§ **What is expected**
Copy out the full set of records. Keep every word the same.

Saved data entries

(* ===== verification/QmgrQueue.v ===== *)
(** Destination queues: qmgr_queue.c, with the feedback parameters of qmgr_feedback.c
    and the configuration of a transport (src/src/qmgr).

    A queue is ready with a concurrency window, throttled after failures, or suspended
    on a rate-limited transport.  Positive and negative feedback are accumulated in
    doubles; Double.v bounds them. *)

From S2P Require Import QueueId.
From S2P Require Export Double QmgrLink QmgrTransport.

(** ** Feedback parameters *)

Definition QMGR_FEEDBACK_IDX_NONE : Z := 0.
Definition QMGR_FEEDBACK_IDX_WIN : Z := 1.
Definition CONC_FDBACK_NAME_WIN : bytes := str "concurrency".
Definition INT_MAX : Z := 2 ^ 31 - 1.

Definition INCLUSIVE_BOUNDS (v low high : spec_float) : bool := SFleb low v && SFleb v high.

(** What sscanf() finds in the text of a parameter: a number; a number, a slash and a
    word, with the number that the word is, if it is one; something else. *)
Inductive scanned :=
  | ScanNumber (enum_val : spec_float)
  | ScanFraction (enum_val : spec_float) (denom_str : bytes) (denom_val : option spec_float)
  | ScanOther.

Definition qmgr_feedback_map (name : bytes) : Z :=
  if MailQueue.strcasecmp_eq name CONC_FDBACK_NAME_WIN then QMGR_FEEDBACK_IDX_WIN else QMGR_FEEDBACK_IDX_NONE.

§ **Output for this exercise**
(* ===== verification/QmgrQueue.v ===== *)
(** Destination queues: qmgr_queue.c, with the feedback parameters of qmgr_feedback.c
    and the configuration of a transport (src/src/qmgr).

    A queue is ready with a concurrency window, throttled after failures, or suspended
    on a rate-limited transport.  Positive and negative feedback are accumulated in
    doubles; Double.v bounds them. *)

From S2P Require Import QueueId.
From S2P Require Export Double QmgrLink QmgrTransport.

(** ** Feedback parameters *)

Definition QMGR_FEEDBACK_IDX_NONE : Z := 0.
Definition QMGR_FEEDBACK_IDX_WIN : Z := 1.
Definition CONC_FDBACK_NAME_WIN : bytes := str "concurrency".
Definition INT_MAX : Z := 2 ^ 31 - 1.

Definition INCLUSIVE_BOUNDS (v low high : spec_float) : bool := SFleb low v && SFleb v high.

(** What sscanf() finds in the text of a parameter: a number; a number, a slash and a
    word, with the number that the word is, if it is one; something else. *)
Inductive scanned :=
  | ScanNumber (enum_val : spec_float)
  | ScanFraction (enum_val : spec_float) (denom_str : bytes) (denom_val : option spec_float)
  | ScanOther.

Definition qmgr_feedback_map (name : bytes) : Z :=
  if MailQueue.strcasecmp_eq name CONC_FDBACK_NAME_WIN then QMGR_FEEDBACK_IDX_WIN else QMGR_FEEDBACK_IDX_NONE.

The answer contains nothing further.